BEGIN SUPPLIED RECORDS

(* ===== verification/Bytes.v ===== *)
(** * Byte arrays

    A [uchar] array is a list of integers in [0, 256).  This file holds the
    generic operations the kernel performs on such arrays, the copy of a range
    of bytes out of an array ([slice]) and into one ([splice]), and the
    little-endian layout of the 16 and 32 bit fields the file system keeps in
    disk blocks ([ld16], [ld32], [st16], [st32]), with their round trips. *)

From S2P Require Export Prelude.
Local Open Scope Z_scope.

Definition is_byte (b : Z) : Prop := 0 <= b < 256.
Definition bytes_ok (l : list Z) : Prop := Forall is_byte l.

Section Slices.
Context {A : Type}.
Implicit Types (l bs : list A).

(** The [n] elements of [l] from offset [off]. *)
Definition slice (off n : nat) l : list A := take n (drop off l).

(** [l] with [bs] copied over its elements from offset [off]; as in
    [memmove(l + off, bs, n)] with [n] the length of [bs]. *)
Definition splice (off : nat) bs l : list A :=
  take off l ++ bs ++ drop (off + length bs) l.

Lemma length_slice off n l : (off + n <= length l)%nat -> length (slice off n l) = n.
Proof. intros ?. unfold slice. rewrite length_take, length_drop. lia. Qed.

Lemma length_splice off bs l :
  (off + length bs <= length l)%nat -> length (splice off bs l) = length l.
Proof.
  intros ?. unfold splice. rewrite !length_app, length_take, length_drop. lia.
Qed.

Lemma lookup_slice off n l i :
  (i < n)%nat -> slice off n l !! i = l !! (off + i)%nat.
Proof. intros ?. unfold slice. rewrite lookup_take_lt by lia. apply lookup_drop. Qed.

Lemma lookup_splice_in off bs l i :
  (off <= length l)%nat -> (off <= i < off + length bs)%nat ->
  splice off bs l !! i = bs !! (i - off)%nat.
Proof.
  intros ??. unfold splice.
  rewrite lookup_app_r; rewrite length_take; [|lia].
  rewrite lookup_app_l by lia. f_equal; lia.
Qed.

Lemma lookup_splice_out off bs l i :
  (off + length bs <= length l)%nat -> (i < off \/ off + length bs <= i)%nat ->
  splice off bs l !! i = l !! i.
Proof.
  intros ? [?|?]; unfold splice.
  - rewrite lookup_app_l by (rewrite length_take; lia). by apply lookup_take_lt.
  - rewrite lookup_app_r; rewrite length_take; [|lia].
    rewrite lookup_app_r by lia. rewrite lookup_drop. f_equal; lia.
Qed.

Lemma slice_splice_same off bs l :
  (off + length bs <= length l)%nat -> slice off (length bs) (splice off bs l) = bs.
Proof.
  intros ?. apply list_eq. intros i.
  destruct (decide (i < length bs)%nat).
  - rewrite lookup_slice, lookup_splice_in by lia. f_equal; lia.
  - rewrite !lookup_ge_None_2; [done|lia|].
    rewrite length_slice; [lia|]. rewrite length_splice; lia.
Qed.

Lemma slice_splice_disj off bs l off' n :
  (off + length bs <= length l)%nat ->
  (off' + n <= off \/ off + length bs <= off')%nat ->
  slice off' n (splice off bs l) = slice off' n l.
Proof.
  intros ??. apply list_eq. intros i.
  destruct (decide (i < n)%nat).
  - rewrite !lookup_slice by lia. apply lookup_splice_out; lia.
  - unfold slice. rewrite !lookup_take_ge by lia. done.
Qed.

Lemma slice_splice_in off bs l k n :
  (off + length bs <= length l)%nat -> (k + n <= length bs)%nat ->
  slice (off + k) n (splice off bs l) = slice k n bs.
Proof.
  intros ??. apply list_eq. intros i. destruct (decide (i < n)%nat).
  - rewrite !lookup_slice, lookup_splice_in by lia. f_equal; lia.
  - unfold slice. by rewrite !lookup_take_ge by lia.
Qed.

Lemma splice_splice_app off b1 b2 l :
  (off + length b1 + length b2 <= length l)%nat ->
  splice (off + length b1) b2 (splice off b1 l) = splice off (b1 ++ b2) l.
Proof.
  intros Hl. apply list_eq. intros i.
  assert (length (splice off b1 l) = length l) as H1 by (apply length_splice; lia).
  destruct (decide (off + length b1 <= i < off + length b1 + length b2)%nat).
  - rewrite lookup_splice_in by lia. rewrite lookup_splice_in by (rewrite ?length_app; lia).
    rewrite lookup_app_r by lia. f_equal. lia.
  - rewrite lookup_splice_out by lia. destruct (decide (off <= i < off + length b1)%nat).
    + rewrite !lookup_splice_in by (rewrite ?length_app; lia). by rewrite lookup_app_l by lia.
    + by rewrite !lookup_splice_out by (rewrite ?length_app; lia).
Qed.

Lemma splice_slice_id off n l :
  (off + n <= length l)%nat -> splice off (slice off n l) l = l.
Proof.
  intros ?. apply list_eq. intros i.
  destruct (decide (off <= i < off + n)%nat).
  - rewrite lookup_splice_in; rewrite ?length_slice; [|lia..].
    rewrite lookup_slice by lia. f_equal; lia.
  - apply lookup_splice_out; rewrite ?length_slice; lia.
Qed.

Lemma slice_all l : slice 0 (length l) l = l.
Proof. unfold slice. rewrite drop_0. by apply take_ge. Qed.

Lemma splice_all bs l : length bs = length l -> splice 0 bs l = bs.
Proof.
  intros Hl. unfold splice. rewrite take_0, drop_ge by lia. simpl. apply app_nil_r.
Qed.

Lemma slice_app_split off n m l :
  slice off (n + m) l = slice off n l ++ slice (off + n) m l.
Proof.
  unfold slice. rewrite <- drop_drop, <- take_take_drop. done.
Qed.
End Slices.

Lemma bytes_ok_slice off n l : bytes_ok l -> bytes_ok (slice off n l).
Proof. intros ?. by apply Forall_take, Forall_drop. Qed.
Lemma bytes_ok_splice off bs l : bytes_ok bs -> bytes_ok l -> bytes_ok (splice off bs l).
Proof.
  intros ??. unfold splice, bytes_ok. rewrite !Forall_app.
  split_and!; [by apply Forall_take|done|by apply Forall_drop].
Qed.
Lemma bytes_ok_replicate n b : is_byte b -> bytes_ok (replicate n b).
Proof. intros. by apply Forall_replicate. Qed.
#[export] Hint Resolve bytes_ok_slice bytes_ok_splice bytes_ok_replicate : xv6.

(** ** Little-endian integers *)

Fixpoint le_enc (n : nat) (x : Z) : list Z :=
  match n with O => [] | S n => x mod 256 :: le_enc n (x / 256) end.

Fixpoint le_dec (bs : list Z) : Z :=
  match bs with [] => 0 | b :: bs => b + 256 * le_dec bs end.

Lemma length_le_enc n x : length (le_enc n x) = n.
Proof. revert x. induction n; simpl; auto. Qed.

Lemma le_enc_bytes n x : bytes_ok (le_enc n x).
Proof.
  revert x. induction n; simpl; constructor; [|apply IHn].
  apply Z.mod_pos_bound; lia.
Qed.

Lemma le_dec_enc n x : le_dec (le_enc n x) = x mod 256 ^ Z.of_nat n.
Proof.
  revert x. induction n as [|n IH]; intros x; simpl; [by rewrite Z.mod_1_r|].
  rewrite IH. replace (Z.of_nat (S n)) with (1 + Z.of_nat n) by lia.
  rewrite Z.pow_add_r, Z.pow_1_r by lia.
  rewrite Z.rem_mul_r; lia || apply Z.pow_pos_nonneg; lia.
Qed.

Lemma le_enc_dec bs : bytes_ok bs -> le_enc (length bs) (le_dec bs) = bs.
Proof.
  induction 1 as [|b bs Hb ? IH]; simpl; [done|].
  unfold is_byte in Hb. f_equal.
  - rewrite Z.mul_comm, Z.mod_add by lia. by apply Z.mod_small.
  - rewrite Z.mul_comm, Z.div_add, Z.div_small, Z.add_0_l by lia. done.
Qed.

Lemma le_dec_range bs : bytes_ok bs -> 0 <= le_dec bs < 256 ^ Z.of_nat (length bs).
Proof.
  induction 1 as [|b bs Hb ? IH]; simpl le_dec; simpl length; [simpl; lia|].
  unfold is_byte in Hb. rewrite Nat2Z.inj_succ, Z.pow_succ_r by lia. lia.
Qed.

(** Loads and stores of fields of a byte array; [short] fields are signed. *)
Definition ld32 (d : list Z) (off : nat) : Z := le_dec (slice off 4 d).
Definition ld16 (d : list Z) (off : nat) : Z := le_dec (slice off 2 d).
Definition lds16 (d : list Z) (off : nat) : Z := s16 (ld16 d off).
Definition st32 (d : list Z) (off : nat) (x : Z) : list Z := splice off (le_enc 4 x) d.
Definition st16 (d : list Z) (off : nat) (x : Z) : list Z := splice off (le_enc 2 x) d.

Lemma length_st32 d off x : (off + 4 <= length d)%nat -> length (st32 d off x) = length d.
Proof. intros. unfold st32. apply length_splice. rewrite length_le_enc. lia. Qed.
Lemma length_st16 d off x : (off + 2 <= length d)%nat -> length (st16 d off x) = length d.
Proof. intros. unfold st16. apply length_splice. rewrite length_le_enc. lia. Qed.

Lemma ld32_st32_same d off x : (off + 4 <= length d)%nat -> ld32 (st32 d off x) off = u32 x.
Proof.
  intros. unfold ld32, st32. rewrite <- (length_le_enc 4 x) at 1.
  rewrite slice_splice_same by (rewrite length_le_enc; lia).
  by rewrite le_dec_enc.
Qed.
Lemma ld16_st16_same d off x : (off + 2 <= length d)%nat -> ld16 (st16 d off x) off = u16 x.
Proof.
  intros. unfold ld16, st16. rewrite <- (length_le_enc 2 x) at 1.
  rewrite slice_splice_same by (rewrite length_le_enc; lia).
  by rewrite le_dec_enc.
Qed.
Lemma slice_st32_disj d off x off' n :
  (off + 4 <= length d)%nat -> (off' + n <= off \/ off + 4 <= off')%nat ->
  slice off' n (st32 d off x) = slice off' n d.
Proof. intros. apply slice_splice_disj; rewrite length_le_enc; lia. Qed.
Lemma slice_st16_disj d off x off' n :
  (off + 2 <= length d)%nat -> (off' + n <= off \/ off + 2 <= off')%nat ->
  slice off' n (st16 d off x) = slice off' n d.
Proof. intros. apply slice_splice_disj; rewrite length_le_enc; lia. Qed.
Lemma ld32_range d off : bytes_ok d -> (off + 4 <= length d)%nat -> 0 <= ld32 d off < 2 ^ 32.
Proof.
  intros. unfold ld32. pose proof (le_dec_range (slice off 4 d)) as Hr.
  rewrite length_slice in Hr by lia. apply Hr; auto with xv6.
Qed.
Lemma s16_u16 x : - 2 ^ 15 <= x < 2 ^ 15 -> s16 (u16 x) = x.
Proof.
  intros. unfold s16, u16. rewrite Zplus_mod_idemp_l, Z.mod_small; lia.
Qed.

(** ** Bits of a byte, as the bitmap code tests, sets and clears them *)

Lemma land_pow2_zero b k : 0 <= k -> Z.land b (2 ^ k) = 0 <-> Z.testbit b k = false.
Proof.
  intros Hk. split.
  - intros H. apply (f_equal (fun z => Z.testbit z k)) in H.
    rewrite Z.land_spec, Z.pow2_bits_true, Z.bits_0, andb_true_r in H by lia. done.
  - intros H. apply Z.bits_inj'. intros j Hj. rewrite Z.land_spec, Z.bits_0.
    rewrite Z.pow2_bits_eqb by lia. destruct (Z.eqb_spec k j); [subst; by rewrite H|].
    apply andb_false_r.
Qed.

END SUPPLIED RECORDS

**WORK TO BE COMPLETED**
Some of the data mentions "destruct". Copy every line where it does.

**SOLUTION**
  destruct (decide (i < length bs)%nat).
  destruct (decide (i < n)%nat).
  intros ??. apply list_eq. intros i. destruct (decide (i < n)%nat).
  destruct (decide (off + length b1 <= i < off + length b1 + length b2)%nat).
  - rewrite lookup_splice_out by lia. destruct (decide (off <= i < off + length b1)%nat).
  destruct (decide (off <= i < off + n)%nat).
    rewrite Z.pow2_bits_eqb by lia. destruct (Z.eqb_spec k j); [subst; by rewrite H|].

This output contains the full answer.